== Problem statement ==
Search the listing below for the word "INone" and copy each line where it appears.

== Supplied records ==
Lemma thread_step_keeps tid h t i h' t' : no_provision t = true ->
  thread_step verify_password id_text tid h t i = Some (h', t') -> keeps h h' /\ no_provision t' = true.
Proof.
  intros Hp E. destruct t, i; try done; cbn [thread_step] in E.
  all: try (injection E as <- <-; split; [by apply keeps_eq|done]).
  - injection E as <- <-. unfold on_hello. split; [apply keeps_refl|].
    destruct f as [[[]|]| | | |]; try done. by destruct (verify_agent _ _ _).
  - injection E as <- <-. split; [apply keeps_refl|]. by destruct ok.
  - injection E as E. unfold on_agent_frame in E.
    destruct f as [[[]|]| | | |]; simplify_eq; try (split; [apply keeps_refl|done]).
    + split; [|by cbn; destruct (low_battery report)]. unfold store_status.
      by destruct (online h !! agent_id); [apply keeps_eq|apply keeps_refl].
    + split; [apply deliver_keeps|done].
  - unfold cleanup_online in E. destruct (online h !! agent_id) as [c|]; [destruct (conn_id c =? cid)|];
      injection E as <- <-; (split; [|done]); [by apply keeps_eq|apply keeps_refl..].
  - injection E as <- <-. split; [apply keeps_refl|]. by destruct (verify_admin _ _ _ _).
  - injection E as <- <-. split; [|done]. split; [done|]. intros t Ht. simpl.
    destruct (decide (t = token)) as [->|]; [rewrite lookup_insert_eq; eauto|by rewrite lookup_insert_ne].
  - injection E as <- <-. split; [apply keeps_refl|]. by destruct (laptop_name _ _).
  - injection E as E. unfold request_session in E. destruct (sessions h !! agent_id) as [s|]; [case_bool_decide|];
      injection E as <- <-; (split; [|done]); (by apply keeps_eq) || apply keeps_refl.
  - injection E as E. unfold release_session in E. destruct (sessions h !! agent_id) as [s|]; [case_bool_decide|];
      injection E as <- <-; (split; [|done]); (by apply keeps_eq) || apply keeps_refl.
  - injection E as <- <-. split; [apply keeps_refl|]. by destruct (online h !! agent_id).
  - injection E as E. unfold send_command in E. case_bool_decide; injection E as <- <-; (split; [|done]); by apply keeps_eq.
  - destruct (answer_for h tid); [|done]. injection E as <- <-. split; [apply keeps_refl|done].
  - injection E as E. pose proof (bcast_step_keeps h agent_id st t Hp) as H. by rewrite E in H.
Qed.

Lemma thread_run_keeps tid l h t : no_provision t = true -> keeps h (thread_run tid l h t).1.
Proof.
  revert h t. induction l as [|i l IH]; intros h t Hp; [apply keeps_refl|]. cbn [thread_run].
  destruct (thread_step _ _ _ _ _ _) as [[h' t']|] eqn:E; [|apply keeps_refl].
  apply thread_step_keeps in E as [Hk Hp']; [|done]. eapply keeps_trans; eauto.
Qed.

Lemma hex_char_plain d : is_whitespace (hex_char d) = false.
Proof.
  unfold hex_char. destruct (str "0123456789abcdef" !! Z.to_nat d) as [c|] eqn:E; [|done]. cbn [default].
  assert (forallb (fun c => negb (is_whitespace c)) (str "0123456789abcdef") = true) as H by reflexivity.
  rewrite forallb_forall in H. apply list_elem_of_lookup_2 in E. rewrite list_elem_of_In in E. apply H in E. by apply negb_true_iff in E.
Qed.

Lemma random_hex_trim b : String.string_of_list_ascii (trim (str (random_hex b))) = random_hex b.
Proof.
  unfold random_hex. rewrite String.list_ascii_of_string_of_list_ascii, trim_id; [done|].
  induction b as [|x b IH]; [done|]. simpl. by rewrite !hex_char_plain, IH.
Qed.

Lemma admin_auth_keeps h h' b : keeps h h' -> is_Some (admin_auth h b) -> is_Some (admin_auth h' b).
Proof. intros [_ H]. apply H. Qed.

Lemma serve_thread_keeps w l t : no_provision t = true -> keeps (hw_hub w) (hw_hub (serve_thread w l t).1).
Proof. apply thread_run_keeps. Qed.

Lemma serve_command_keeps w a req : keeps (hw_hub w) (hw_hub (serve_command w a req).1).
Proof.
  unfold serve_command. pose proof (thread_run_keeps (hw_count w) [INone; fresh w; INone] (hw_hub w) (RcLookup a req)) as Hk.
  destruct (thread_run _ _ _ _) as [h t]. specialize (Hk ltac:(done)). cbn [fst] in Hk. destruct t; try exact Hk.
  destruct (agent _ _ _) as [m [r|]]; cbn [fst hw_hub]; (eapply keeps_trans; [exact Hk|]).
  - eapply keeps_trans; [apply deliver_keeps|]. by apply thread_run_keeps.
  - by apply thread_run_keeps.
Qed.

Lemma hub_serve_keeps w c : keeps (hw_hub w) (hw_hub (hub_serve w c).1).
Proof.
  unfold hub_serve. destruct (api_req c); try (destruct (admin_auth _ _); [|apply keeps_refl]).
  all: (by apply serve_thread_keeps) || apply serve_command_keeps || apply keeps_refl.
Qed.

(** Only the login handler answers 401 by itself. *)
Fixpoint past_login (t : Thread) : bool :=
  match t with LgVerify _ _ | Done (RUnauthorized _) => false | Bcast _ _ next => past_login next | _ => true end.

Lemma step_past_login h tid t i h' t' :
  thread_step verify_password id_text tid h t i = Some (h', t') -> past_login t = true -> past_login t' = true.
Proof.
  intros E H. destruct t, i; try done; cbn [thread_step] in E; try (by injection E as <- <-).
  all: unfold on_hello, on_agent_frame, request_session, release_session, send_command, bcast_step in E.
  all: injection E as <- <- || injection E as E || idtac.
  all: repeat (case_match; simplify_eq; try done).
  all: cbn [past_login]; by repeat case_match.
Qed.

Lemma command_code h tid l t : past_login t = true -> code_of (answered (thread_run tid l h t)) <> UNAUTHORIZED.
Proof.
  revert h t. induction l as [|i l IH]; intros h t H; cbn [thread_run].
  - unfold answered. cbn [snd]. destruct t; try done. by destruct r.
  - destruct (thread_step _ _ _ _ _ _) as [[h' t']|] eqn:E; [eauto using step_past_login|].
    unfold answered. cbn [snd]. destruct t; try done. by destruct r.
Qed.

Lemma login_thread w u p id : verify_admin verify_password (hub_db (hw_hub w)) u p = Some id ->
  let t := random_hex (fresh_bytes (hw_count w)) in
  let w' := (hub_serve w (mkApiCall None (PostLogin u p))).1 in
  (hub_serve w (mkApiCall None (PostLogin u p))).2 = Reply 200 (BToken (Some t)) /\ admin_names (hw_hub w') !! t = Some u.
Proof.
  intros E. cbn zeta. unfold hub_serve, serve_thread. cbn [api_req thread_run thread_step fresh]. rewrite E.
  cbn [thread_run thread_step fresh]. split; [done|]. cbn. by rewrite lookup_insert_eq.
Qed.

#[export] Instance hub_server_laws : HubServerLaws (HubWorld M) hub_server.
Proof.
  split.
  - intros w c t. apply admin_auth_keeps, hub_serve_keeps.
  - intros w c u p. cbn [admits hub_server]. destruct (hub_serve_keeps w c) as [E _]. cbn [serve hub_server].
    by rewrite E.
  - intros w u p [id E]. destruct (login_thread w u p id E) as [Hr Hn]. eexists. split; [exact Hr|].
    change (is_Some (admin_names (hw_hub (hub_serve w (mkApiCall None (PostLogin u p))).1)
      !! String.string_of_list_ascii (trim (str (random_hex (fresh_bytes (hw_count w))))))).
    rewrite random_hex_trim. eauto.
  - intros w t r Hr [admin Ha]. cbn [serve hub_server valid] in *. unfold hub_serve. cbn [api_req bearer].
    destruct r; [done|rewrite Ha..]; try done.
    + unfold serve_command. pose proof (command_code (hw_hub w) (hw_count w) [INone; fresh w; INone] (RcLookup agent_id req)) as Hc.
      destruct (thread_run _ _ _ _) as [h t']. specialize (Hc eq_refl). destruct t'; try exact Hc.
      destruct (agent _ _ _) as [m [x|]]; by apply command_code.
    + by apply command_code.
    + by apply command_code.
  - intros w t r Hr Ha. cbn [serve hub_server valid] in *. unfold hub_serve. cbn [api_req bearer].
    apply eq_None_not_Some in Ha. destruct r; [done|rewrite Ha; by eexists..].
  - intros w t. cbn [valid hub_server]. destruct (admin_auth _ _); [left; eauto|right; by intros []].
Qed.
End Instance.

(** ** Calls, alone and interleaved *)

#[export] Instance command_kind_eq : EqDecision CommandKind.
Proof. solve_decision. Defined.
#[export] Instance command_api_req_eq : EqDecision CommandApiReq.
Proof. solve_decision. Defined.
#[export] Instance api_req_eq : EqDecision ApiReq.
Proof. solve_decision. Defined.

== Answer space ==
  unfold serve_command. pose proof (thread_run_keeps (hw_count w) [INone; fresh w; INone] (hw_hub w) (RcLookup a req)) as Hk.
    + unfold serve_command. pose proof (command_code (hw_hub w) (hw_count w) [INone; fresh w; INone] (RcLookup agent_id req)) as Hc.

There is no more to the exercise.